▶ _Exercise instructions_
Which of the lines in the data mention the string "counts"? List them all.

*** Opening Listed records ***

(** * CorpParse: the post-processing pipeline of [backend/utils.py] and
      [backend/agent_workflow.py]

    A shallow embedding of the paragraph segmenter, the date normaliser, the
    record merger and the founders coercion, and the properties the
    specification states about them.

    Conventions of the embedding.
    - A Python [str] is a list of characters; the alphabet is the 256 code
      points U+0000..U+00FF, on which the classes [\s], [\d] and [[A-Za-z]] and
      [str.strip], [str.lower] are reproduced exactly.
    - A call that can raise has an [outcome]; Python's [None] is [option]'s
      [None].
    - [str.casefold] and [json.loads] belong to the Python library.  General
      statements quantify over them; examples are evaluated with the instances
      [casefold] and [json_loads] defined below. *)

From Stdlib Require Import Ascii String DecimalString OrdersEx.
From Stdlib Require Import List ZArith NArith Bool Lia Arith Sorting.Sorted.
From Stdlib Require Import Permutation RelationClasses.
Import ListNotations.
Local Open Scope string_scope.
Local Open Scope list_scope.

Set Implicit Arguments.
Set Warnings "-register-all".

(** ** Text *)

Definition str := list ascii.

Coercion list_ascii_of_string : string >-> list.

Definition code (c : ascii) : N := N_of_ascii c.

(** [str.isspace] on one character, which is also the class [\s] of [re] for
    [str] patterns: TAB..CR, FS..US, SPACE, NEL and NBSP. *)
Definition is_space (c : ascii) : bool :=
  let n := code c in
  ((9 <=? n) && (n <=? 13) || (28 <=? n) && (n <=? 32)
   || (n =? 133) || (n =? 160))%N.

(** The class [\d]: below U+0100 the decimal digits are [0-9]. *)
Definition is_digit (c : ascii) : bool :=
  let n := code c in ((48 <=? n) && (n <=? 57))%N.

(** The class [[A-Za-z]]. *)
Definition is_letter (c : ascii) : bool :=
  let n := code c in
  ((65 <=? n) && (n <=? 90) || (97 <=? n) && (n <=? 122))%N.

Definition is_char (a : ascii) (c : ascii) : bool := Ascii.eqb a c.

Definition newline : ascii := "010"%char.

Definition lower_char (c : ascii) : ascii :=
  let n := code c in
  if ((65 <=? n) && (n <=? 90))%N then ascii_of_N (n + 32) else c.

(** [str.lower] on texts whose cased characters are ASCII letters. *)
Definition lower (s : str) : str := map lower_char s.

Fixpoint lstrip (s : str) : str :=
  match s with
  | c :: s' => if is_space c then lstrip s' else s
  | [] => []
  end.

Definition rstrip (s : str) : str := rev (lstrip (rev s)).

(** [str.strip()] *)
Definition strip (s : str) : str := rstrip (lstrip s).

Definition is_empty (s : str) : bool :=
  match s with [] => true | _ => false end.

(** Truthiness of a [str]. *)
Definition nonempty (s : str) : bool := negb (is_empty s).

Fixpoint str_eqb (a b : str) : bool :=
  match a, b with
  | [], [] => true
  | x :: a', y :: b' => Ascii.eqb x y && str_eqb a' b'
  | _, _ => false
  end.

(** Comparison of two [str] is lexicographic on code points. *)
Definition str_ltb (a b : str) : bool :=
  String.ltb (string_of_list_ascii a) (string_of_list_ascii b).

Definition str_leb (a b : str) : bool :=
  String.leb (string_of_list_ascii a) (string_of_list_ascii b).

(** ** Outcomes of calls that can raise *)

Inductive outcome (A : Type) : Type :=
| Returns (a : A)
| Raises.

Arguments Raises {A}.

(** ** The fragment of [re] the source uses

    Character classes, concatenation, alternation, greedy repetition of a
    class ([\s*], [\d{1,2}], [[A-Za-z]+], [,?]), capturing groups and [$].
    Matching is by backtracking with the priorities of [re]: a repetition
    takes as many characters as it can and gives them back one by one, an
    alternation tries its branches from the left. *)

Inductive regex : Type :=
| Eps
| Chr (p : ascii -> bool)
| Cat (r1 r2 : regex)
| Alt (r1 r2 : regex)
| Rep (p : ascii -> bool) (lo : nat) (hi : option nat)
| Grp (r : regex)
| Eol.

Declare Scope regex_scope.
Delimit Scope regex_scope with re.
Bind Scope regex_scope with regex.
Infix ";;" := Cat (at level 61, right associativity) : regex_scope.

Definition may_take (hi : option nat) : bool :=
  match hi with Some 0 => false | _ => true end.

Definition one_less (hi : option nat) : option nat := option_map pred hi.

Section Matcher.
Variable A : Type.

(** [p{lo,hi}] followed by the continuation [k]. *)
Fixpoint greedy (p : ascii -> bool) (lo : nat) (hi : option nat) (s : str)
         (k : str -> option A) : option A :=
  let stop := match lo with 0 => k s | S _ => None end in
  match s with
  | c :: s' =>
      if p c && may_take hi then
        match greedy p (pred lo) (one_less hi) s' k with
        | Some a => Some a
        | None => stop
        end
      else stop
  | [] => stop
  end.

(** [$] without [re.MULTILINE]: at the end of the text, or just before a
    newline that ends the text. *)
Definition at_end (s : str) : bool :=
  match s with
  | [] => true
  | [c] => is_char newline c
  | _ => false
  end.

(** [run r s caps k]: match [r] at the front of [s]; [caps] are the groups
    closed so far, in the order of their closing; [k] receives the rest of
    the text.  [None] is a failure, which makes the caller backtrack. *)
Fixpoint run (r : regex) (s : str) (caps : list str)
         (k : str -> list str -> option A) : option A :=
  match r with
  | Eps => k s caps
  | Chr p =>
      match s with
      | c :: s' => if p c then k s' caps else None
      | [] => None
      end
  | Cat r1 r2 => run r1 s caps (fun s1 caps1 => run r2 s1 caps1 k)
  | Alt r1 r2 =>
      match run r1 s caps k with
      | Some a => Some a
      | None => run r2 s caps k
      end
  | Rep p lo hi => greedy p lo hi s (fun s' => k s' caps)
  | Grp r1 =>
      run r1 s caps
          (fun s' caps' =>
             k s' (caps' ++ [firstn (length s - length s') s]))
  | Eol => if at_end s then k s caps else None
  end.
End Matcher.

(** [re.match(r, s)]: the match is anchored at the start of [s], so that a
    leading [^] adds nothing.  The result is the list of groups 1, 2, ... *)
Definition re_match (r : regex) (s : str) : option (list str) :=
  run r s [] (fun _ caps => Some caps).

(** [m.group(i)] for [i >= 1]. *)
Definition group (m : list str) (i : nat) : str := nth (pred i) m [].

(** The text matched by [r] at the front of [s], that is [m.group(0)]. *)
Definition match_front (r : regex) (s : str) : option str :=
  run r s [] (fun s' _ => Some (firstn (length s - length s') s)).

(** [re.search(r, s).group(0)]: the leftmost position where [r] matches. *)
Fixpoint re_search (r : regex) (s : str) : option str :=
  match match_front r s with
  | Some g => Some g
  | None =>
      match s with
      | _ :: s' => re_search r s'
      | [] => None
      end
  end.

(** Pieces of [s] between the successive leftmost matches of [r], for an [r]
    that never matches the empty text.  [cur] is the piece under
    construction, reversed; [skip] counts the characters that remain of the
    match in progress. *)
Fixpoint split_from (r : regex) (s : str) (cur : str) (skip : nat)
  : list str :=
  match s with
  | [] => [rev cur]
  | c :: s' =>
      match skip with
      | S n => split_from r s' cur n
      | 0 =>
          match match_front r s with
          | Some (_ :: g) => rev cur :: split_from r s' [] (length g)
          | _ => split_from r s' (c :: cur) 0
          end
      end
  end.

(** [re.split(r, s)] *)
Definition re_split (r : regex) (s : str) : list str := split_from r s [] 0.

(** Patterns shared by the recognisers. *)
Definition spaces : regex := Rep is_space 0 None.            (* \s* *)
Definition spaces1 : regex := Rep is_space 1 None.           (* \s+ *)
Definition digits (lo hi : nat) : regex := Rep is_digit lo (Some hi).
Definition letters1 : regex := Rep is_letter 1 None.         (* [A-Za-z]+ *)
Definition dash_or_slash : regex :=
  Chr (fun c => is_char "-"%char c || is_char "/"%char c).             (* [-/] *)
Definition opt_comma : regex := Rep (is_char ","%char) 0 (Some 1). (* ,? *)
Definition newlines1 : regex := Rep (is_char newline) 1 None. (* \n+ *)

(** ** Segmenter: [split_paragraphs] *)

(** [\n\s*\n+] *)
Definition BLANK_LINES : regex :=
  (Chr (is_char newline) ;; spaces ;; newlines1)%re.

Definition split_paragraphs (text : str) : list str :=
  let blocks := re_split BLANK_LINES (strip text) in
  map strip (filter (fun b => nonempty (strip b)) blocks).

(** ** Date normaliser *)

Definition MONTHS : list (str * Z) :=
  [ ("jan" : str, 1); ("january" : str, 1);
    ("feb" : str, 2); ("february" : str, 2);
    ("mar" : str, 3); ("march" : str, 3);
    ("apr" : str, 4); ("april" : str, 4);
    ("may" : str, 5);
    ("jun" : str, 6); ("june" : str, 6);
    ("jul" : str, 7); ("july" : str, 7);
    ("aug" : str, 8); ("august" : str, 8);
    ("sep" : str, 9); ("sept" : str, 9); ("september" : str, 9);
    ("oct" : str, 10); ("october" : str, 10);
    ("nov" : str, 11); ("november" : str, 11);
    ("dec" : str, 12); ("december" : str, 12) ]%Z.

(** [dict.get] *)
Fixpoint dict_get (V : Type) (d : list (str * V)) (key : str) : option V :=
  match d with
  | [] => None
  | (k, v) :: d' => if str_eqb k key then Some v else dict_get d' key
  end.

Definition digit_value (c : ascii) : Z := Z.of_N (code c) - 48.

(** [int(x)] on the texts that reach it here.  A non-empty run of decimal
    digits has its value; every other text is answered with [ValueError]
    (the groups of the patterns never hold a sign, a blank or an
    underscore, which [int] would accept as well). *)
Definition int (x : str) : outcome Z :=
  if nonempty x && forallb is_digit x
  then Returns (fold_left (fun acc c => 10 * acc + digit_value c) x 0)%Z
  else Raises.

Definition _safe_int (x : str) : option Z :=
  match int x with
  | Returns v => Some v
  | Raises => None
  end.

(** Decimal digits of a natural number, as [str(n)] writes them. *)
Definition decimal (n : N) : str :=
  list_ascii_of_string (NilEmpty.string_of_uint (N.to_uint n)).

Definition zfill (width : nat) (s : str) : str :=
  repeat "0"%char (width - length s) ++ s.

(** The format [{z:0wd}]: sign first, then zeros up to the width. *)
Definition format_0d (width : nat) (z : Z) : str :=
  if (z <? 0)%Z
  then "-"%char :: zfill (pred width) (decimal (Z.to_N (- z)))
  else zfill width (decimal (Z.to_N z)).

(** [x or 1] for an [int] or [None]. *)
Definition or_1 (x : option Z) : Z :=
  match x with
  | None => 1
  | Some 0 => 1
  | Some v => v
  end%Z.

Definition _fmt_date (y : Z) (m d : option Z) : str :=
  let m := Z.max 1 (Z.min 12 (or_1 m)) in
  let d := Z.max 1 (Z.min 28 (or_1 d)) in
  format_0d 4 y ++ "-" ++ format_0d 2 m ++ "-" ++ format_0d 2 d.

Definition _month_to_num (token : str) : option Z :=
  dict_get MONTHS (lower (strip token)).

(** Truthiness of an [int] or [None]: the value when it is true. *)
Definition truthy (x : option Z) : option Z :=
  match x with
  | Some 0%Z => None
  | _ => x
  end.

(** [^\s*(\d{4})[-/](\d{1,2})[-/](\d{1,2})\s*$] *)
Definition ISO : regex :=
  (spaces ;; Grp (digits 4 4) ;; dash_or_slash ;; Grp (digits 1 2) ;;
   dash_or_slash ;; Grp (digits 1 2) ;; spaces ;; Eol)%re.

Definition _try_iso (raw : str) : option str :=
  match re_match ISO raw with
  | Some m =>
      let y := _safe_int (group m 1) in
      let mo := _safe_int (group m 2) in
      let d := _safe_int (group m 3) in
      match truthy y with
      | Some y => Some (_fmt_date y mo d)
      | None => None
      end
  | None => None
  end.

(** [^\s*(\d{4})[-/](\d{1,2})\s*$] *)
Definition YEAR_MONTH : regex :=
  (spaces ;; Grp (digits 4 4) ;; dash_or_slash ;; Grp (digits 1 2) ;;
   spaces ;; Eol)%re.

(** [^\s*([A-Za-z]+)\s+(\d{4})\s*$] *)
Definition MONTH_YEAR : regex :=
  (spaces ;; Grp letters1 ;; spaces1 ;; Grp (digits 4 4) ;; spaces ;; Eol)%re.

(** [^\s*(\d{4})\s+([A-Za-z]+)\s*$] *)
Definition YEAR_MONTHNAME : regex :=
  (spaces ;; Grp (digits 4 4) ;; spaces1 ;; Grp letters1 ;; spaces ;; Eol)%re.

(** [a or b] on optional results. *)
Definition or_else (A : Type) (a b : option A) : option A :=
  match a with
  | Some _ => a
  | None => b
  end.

*** Closing Listed records ***
*** Opening Listed records ***

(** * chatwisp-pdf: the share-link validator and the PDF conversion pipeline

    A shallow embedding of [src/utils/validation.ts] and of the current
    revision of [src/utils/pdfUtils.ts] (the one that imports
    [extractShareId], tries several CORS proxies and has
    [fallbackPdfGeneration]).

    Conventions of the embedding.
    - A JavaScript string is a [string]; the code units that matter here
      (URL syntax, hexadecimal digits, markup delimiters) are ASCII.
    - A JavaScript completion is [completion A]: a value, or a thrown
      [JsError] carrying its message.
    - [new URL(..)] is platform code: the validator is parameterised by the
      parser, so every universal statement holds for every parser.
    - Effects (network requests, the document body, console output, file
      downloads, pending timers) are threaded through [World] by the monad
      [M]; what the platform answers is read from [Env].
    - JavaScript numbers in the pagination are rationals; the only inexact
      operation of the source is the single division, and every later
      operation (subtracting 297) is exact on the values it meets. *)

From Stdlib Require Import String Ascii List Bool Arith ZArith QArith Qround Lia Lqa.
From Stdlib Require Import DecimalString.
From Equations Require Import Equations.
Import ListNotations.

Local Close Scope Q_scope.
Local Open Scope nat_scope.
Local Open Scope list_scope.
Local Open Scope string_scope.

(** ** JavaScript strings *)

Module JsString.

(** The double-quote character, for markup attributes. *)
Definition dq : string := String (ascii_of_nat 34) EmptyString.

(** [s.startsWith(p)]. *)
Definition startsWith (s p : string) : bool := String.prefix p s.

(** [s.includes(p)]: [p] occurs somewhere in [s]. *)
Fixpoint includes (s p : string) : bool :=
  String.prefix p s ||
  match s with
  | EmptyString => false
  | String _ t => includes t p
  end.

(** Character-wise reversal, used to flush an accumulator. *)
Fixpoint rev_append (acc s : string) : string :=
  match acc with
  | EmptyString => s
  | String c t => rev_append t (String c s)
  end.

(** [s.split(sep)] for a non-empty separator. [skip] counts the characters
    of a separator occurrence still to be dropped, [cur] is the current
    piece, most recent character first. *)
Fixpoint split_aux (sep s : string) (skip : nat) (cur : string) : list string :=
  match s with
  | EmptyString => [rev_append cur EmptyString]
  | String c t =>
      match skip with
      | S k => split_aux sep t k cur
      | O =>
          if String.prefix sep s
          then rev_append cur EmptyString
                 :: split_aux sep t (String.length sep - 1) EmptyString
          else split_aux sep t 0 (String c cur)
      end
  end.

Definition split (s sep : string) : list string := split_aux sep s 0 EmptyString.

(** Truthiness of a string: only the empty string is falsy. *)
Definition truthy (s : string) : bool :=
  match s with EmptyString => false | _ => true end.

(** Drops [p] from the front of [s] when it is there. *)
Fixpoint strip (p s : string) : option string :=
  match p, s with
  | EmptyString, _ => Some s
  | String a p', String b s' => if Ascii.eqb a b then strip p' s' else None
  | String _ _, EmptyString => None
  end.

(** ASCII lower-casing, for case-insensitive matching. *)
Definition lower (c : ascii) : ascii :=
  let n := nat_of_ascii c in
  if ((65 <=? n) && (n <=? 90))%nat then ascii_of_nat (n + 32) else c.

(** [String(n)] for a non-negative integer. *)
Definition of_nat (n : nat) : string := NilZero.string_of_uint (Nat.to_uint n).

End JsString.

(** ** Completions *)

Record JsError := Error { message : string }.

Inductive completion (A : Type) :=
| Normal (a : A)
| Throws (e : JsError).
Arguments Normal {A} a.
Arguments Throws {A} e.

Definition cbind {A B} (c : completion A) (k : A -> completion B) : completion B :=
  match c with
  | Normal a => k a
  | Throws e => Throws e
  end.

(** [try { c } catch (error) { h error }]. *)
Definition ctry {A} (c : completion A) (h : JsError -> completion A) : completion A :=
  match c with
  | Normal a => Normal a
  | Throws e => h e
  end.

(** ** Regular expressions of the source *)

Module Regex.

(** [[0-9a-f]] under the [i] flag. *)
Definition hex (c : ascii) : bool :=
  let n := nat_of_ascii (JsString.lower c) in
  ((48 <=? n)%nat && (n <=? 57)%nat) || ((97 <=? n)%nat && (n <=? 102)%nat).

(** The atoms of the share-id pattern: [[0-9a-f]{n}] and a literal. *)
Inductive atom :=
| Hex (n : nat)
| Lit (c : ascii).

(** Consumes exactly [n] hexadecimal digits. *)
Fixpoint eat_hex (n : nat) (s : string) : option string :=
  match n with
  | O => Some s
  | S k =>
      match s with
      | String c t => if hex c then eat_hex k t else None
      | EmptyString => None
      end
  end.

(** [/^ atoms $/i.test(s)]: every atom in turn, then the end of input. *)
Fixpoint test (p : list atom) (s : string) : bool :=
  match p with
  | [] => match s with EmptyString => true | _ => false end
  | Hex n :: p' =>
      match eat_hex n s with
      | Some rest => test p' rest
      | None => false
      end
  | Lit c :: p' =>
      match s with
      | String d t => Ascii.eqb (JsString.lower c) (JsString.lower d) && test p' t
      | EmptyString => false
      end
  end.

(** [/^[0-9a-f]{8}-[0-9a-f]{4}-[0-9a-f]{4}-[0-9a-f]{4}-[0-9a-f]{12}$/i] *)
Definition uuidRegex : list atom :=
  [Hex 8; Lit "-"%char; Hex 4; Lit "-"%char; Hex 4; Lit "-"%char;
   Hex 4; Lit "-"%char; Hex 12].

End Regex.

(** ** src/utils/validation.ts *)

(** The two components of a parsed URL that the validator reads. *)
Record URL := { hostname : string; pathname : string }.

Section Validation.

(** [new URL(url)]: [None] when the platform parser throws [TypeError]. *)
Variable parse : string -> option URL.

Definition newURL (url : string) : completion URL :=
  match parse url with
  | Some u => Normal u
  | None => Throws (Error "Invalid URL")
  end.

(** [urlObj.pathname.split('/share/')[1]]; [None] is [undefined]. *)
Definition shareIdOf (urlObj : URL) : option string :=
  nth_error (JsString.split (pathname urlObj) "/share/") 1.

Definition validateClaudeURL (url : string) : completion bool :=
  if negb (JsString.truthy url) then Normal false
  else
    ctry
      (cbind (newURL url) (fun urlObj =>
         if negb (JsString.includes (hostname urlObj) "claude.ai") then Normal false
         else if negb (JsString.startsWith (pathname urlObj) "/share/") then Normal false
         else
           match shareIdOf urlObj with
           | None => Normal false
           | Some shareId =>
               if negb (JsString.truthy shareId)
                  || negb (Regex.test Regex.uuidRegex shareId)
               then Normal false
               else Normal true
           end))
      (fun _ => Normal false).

*** Closing Listed records ***

▶ _Task output_
    construction, reversed; [skip] counts the characters that remain of the
(** [s.split(sep)] for a non-empty separator. [skip] counts the characters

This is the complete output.